Problem description: Among the lines below, a stretch begins at the one with "(** The loop" and ends at the one with "fold_left (fun r". Repeat that stretch exactly, ends included.

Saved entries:
===

(** * subtyl-socket: a shallow embedding of the handshake and its utilities

    The development follows the TypeScript sources:
    - [crypto-utils.ts]   : [HKDF], [SecureRandom], [constantTimeCompare],
                            [createContextInfo], [encrypt], [decrypt];
    - [SecureProvider.ts] : the initiator of the four-message handshake;
    - [SecureConsumer.ts] : the responder;
    - [BaseEncryptionPlugin.ts] / [MessageEncryptionPlugin.ts] : the
      post-handshake envelope.

    What Node and the JavaScript engine provide (HMAC-SHA-256, ECDH on P-256,
    base64, JSON) is an interface, [Runtime]; the program is written once over
    that interface and run at the end on a reference instance. *)

From Stdlib Require Import Strings.String Strings.Ascii Strings.Byte NArith ZArith Lia Bool.
From Stdlib Require Import Numbers.DecimalString.
From stdpp Require Import list.
Import ListNotations.

Set Warnings "-register-all".

Local Open Scope string_scope.
Local Open Scope list_scope.

(** ** Buffers *)

(** A Node [Buffer] is a sequence of octets. *)
Abbreviation Buffer := (list byte).

Definition byte_of_N (n : N) : byte :=
  match Byte.of_N (n mod 256) with
  | Some b => b
  | None => x00
  end.

(** [Buffer.from([i])]: one octet, the number reduced modulo 256. *)
Definition byte_of_Z (z : Z) : byte := byte_of_N (Z.to_N (z mod 256)).

(** [Buffer.alloc(n)] and the result of [buf.fill(0)]. *)
Definition zeros (n : nat) : Buffer := repeat x00 n.

(** [buf.subarray(0, end)] for an integer [end]: a negative [end] counts from
    the end of the buffer, and the range is clamped to the buffer. *)
Definition subarray0 (b : Buffer) (end_ : Z) : Buffer :=
  let len := Z.of_nat (length b) in
  let e := if (end_ <? 0)%Z then Z.max 0 (len + end_) else Z.min end_ len in
  firstn (Z.to_nat e) b.

(** [buf.every(byte => byte === v)] *)
Definition every_eq (v : byte) (b : Buffer) : bool :=
  forallb (fun x => Byte.eqb x v) b.

(** An index argument of [subarray], relative to a buffer of [len] octets: a
    negative index counts from the end, and the result is clamped to
    [0 .. len]. *)
Definition relative_index (len i : Z) : Z :=
  if (i <? 0)%Z then Z.max 0 (len + i) else Z.min i len.

(** [buf.subarray(start, end)] for integers; the range is empty when [end]
    falls before [start]. *)
Definition subarray (b : Buffer) (start end_ : Z) : Buffer :=
  let len := Z.of_nat (length b) in
  let s := relative_index len start in
  let e := relative_index len end_ in
  firstn (Z.to_nat (e - s)) (skipn (Z.to_nat s) b).

(** [buf.subarray(start)]: to the end of the buffer. *)
Definition subarray_from (b : Buffer) (start : Z) : Buffer :=
  subarray b start (Z.of_nat (length b)).

(** ** JavaScript values, exceptions *)

Inductive json : Type :=
| JNull
| JBool (b : bool)
| JNum (n : Z)
| JStr (s : string)
| JArr (items : list json)
| JObj (fields : list (string * json)).

(** A thrown value. [Error msg] is [new Error(msg)]; [TypeError] stands for
    the engine's own errors (reading a property of [null], [Buffer.from] on a
    value that is not a string, calling what is not a function), whose
    message text belongs to the engine. *)
Inductive exn : Type :=
| Error (msg : string)
| TypeError.

Definition message (e : exn) : string :=
  match e with
  | Error msg => msg
  | TypeError => "TypeError"
  end.

Definition result (A : Type) : Type := (exn + A)%type.
Definition ok {A} (a : A) : result A := inr a.
Definition throw {A} (e : exn) : result A := inl e.

Fixpoint assoc (k : string) (fs : list (string * json)) : option json :=
  match fs with
  | [] => None
  | (k', v) :: fs' => if String.eqb k k' then Some v else assoc k fs'
  end.

(** [v.k] for a parsed value [v]: [None] is [undefined]. Reading a property
    of [null] throws; numbers, booleans, strings and arrays have none of the
    properties the program reads. *)
Definition getProp (v : json) (k : string) : result (option json) :=
  match v with
  | JNull => throw TypeError
  | JObj fs => ok (assoc k fs)
  | _ => ok None
  end.

(** [x === s] for a string [s]. *)
Definition strict_eq_str (x : option json) (s : string) : bool :=
  match x with
  | Some (JStr t) => String.eqb t s
  | _ => false
  end.

(** [x === n] for an integer [n]. *)
Definition strict_eq_num (x : option json) (n : Z) : bool :=
  match x with
  | Some (JNum m) => Z.eqb m n
  | _ => false
  end.

(** ToBoolean. *)
Definition truthy (x : option json) : bool :=
  match x with
  | None => false
  | Some JNull => false
  | Some (JBool b) => b
  | Some (JNum n) => negb (Z.eqb n 0)
  | Some (JStr s) => negb (String.eqb s EmptyString)
  | Some (JArr _) => true
  | Some (JObj _) => true
  end.

(** [typeof x === 'object'] *)
Definition typeof_object (x : json) : bool :=
  match x with
  | JNull | JArr _ | JObj _ => true
  | _ => false
  end.

(** Is [sub] a substring of [s] ([String.prototype.includes])? *)
Definition str_includes (s sub : string) : bool :=
  match String.index 0 sub s with
  | Some _ => true
  | None => false
  end.

(** [x?.includes(s)], then ToBoolean: [undefined] and [null] short-circuit to
    [undefined]; an array is searched with strict equality, a string for a
    substring; any other value has no [includes] and the call throws. *)
Definition opt_includes (x : option json) (s : string) : result bool :=
  match x with
  | None | Some JNull => ok false
  | Some (JArr items) => ok (existsb (fun i => strict_eq_str (Some i) s) items)
  | Some (JStr t) => ok (str_includes t s)
  | Some _ => throw TypeError
  end.

(** ** The runtime interface *)

Class Runtime : Type := {
  (** [createHmac('sha256', key).update(data).digest()] *)
  hmac_sha256 : Buffer -> Buffer -> Buffer;
  (** the object made by [createECDH('prime256v1')] after [generateKeys()] *)
  ECDH : Type;
  getPublicKey : ECDH -> Buffer;
  (** [computeSecret] throws on a public key it rejects *)
  computeSecret : ECDH -> Buffer -> option Buffer;
  (** [buf.toString('base64')] and [Buffer.from(s, 'base64')] *)
  toBase64 : Buffer -> string;
  fromBase64 : string -> Buffer;
  JSON_parse : string -> option json;
  JSON_stringify : json -> string
}.

(** What the handshake relies on: the digest has 32 octets, and base64
    decodes what it encoded. *)
Class RuntimeLaws (rt : Runtime) : Prop := {
  hmac_sha256_length : forall key data, length (hmac_sha256 key data) = 32%nat;
  base64_roundtrip : forall b, fromBase64 (toBase64 b) = b
}.

(** [Buffer.from(x, 'base64')] for a message field [x]. Only strings are
    decoded here; [undefined], [null], numbers and booleans make [Buffer.from]
    throw, and array-like fields are outside this model. *)
Definition Buffer_from_base64 `{Runtime} (x : option json) : result Buffer :=
  match x with
  | Some (JStr s) => ok (fromBase64 s)
  | _ => throw TypeError
  end.

(** ** crypto-utils.ts *)

Module HKDF.
Section WithRuntime.
Context `{rt : Runtime}.

Definition hashLen : Z := 32.

Definition extract (salt ikm : Buffer) : Buffer := hmac_sha256 salt ikm.

(** The body of [for (let i = 1; i <= n; i++)], run [k] more times from
    counter [i], previous block [t] and accumulated [result]. The three
    [hmac.update] calls feed [t], [info] and the counter octet in turn. *)
Fixpoint expand_loop (prk info : Buffer) (k : nat) (i : Z) (t : Buffer)
         (result : list Buffer) : list Buffer :=
  match k with
  | O => result
  | S k' =>
      let t' := hmac_sha256 prk (t ++ info ++ [byte_of_Z i]) in
      expand_loop prk info k' (i + 1) t' (result ++ [t'])
  end.

(** [Math.ceil(length / hashLen)] on integers. *)
Definition ceil_div (a b : Z) : Z := (- ((- a) / b))%Z.

Definition expand (prk info : Buffer) (length : Z) : result Buffer :=
  let n := ceil_div length hashLen in
  if (n >? 255)%Z then throw (Error "HKDF: requested length too large")
  else
    let result := expand_loop prk info (Z.to_nat n) 1 [] [] in
    ok (subarray0 (concat result) length).

Definition derive (ikm salt info : Buffer) (length : Z) : result Buffer :=
  let prk := extract salt ikm in
  expand prk info length.

(** RFC 5869, section 2.3, in the spec's words:
    [T(0)] is empty and [T(i) = HMAC(PRK, T(i-1) || info || byte(i))]. *)
Fixpoint T (prk info : Buffer) (i : nat) : Buffer :=
  match i with
  | O => []
  | S j => hmac_sha256 prk (T prk info j ++ info ++ [byte_of_Z (Z.of_nat i)])
  end.

(** [T(1) || T(2) || ... || T(n)], truncated to [L] octets. *)
Definition rfc5869_okm (prk info : Buffer) (n L : nat) : Buffer :=
  firstn L (concat (map (T prk info) (seq 1 n))).

End WithRuntime.
End HKDF.

Module SecureRandom.

(** [bytes(length)], given the buffer that [randomBytes(length)] returned. *)
Definition bytes_of (drawn : Buffer) : result Buffer :=
  let isAllZeros := every_eq x00 drawn in
  let isAllOnes := every_eq xff drawn in
  if isAllZeros || isAllOnes
  then throw (Error "Insufficient entropy detected in random generation")
  else ok drawn.

(** [bytes]: [randomBytes] is the CSPRNG, asked once. *)
Definition bytes (randomBytes : nat -> Buffer) (length : nat) : result Buffer :=
  bytes_of (randomBytes length).

Definition base64 `{Runtime} (randomBytes : nat -> Buffer) (length : nat)
  : result string :=
  match bytes randomBytes length with
  | inl e => throw e
  | inr b => ok (toBase64 b)
  end.

End SecureRandom.

(** [a[i] || 0]: the octet at [i] as a number, [0] past the end. *)
Definition at_or_0 (a : Buffer) (i : nat) : N :=
  match a !! i with
  | Some x => Byte.to_N x
  | None => 0%N
  end.

(** The loop of [constantTimeCompare] over the indices [0 .. a.length - 1]. *)
Definition ctc_loop (a b : Buffer) (idx : list nat) (result : N) : N :=
  fold_left (fun r i => N.lor r (N.lxor (at_or_0 a i) (at_or_0 b i))) idx result.

Definition constantTimeCompare (a b : Buffer) : bool :=
  if negb (Nat.eqb (length a) (length b)) then false
  else N.eqb (ctc_loop a b (seq 0 (length a)) 0%N) 0%N.

(** [Buffer.from(context, 'utf8')] for the ASCII labels of the program. *)
Definition utf8 (s : string) : Buffer := list_byte_of_string s.

Definition createContextInfo (context : string) (version : Z) : Buffer :=
  let contextBuffer := utf8 context in
  let versionBuffer := [byte_of_Z version] in
  let lengthBuffer := [byte_of_Z (Z.of_nat (length contextBuffer))] in
  lengthBuffer ++ contextBuffer ++ versionBuffer.

(** ** Objects, the buffer store and the state-and-exception monad *)

(** Buffers held in an object's fields are shared, mutable objects: a field
    holds a reference, [fill(0)] writes through it, and whoever holds the same
    reference sees the zeros. *)
Abbreviation ref := nat (only parsing).
Abbreviation Heap := (list (list byte)).

Definition deref (h : Heap) (r : ref) : Buffer := default [] (h !! r).

Record World (S : Type) : Type := mkWorld { heap : Heap; this : S }.
Arguments mkWorld {S} _ _.
Arguments heap {S} _.
Arguments this {S} _.

(** A method body: it runs on the object and its store, returns or throws,
    and keeps whatever it had written before a throw. *)
Definition M (S A : Type) : Type := World S -> result A * World S.

Definition ret {S A} (a : A) : M S A := fun w => (ok a, w).

Definition bind {S A B} (m : M S A) (k : A -> M S B) : M S B :=
  fun w =>
    match m w with
    | (inl e, w') => (inl e, w')
    | (inr a, w') => k a w'
    end.

Definition throwM {S A} (e : exn) : M S A := fun w => (throw e, w).

Definition lift {S A} (r : result A) : M S A := fun w => (r, w).

(** [try { body } catch (error) { handler(error) }] *)
Definition try_catch {S A} (body : M S A) (handler : exn -> M S A) : M S A :=
  fun w =>
    match body w with
    | (inl e, w') => handler e w'
    | (inr a, w') => (inr a, w')
    end.

Definition get {S} : M S S := fun w => (ok (this w), w).

Definition modify {S} (f : S -> S) : M S unit :=
  fun w => (ok tt, mkWorld (heap w) (f (this w))).

(** A new Buffer object holding [b]. *)
Definition alloc {S} (b : Buffer) : M S ref :=
  fun w => (ok (length (heap w)), mkWorld (heap w ++ [b]) (this w)).

Definition read {S} (r : ref) : M S Buffer :=
  fun w => (ok (deref (heap w) r), w).

(** Using [undefined] where a Buffer is needed throws. *)
Definition read_opt {S} (r : option ref) : M S Buffer :=
  match r with
  | Some r => read r
  | None => throwM TypeError
  end.

(** [buf.fill(0)] *)
Definition fill0 {S} (r : ref) : M S unit :=
  fun w => (ok tt, mkWorld (alter (fun b => zeros (length b)) r (heap w)) (this w)).

Declare Scope js_scope.
Delimit Scope js_scope with js.
Notation "x <- m ;; k" := (bind m (fun x => k))
  (at level 100, m at next level, right associativity) : js_scope.
Notation "m ;; k" := (bind m (fun _ => k))
  (at level 100, right associativity) : js_scope.
Local Open Scope js_scope.

(** [if (c) throw e;] *)
Definition throw_if {S} (c : bool) (e : exn) : M S unit :=
  if c then throwM e else ret tt.

(** The message handed to a peer: a string, which is parsed, or a value. *)
Inductive Raw : Type :=
| RawString (s : string)
| RawValue (v : json).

===

Response area:
(** The loop of [constantTimeCompare] over the indices [0 .. a.length - 1]. *)
Definition ctc_loop (a b : Buffer) (idx : list nat) (result : N) : N :=
  fold_left (fun r i => N.lor r (N.lxor (at_or_0 a i) (at_or_0 b i))) idx result.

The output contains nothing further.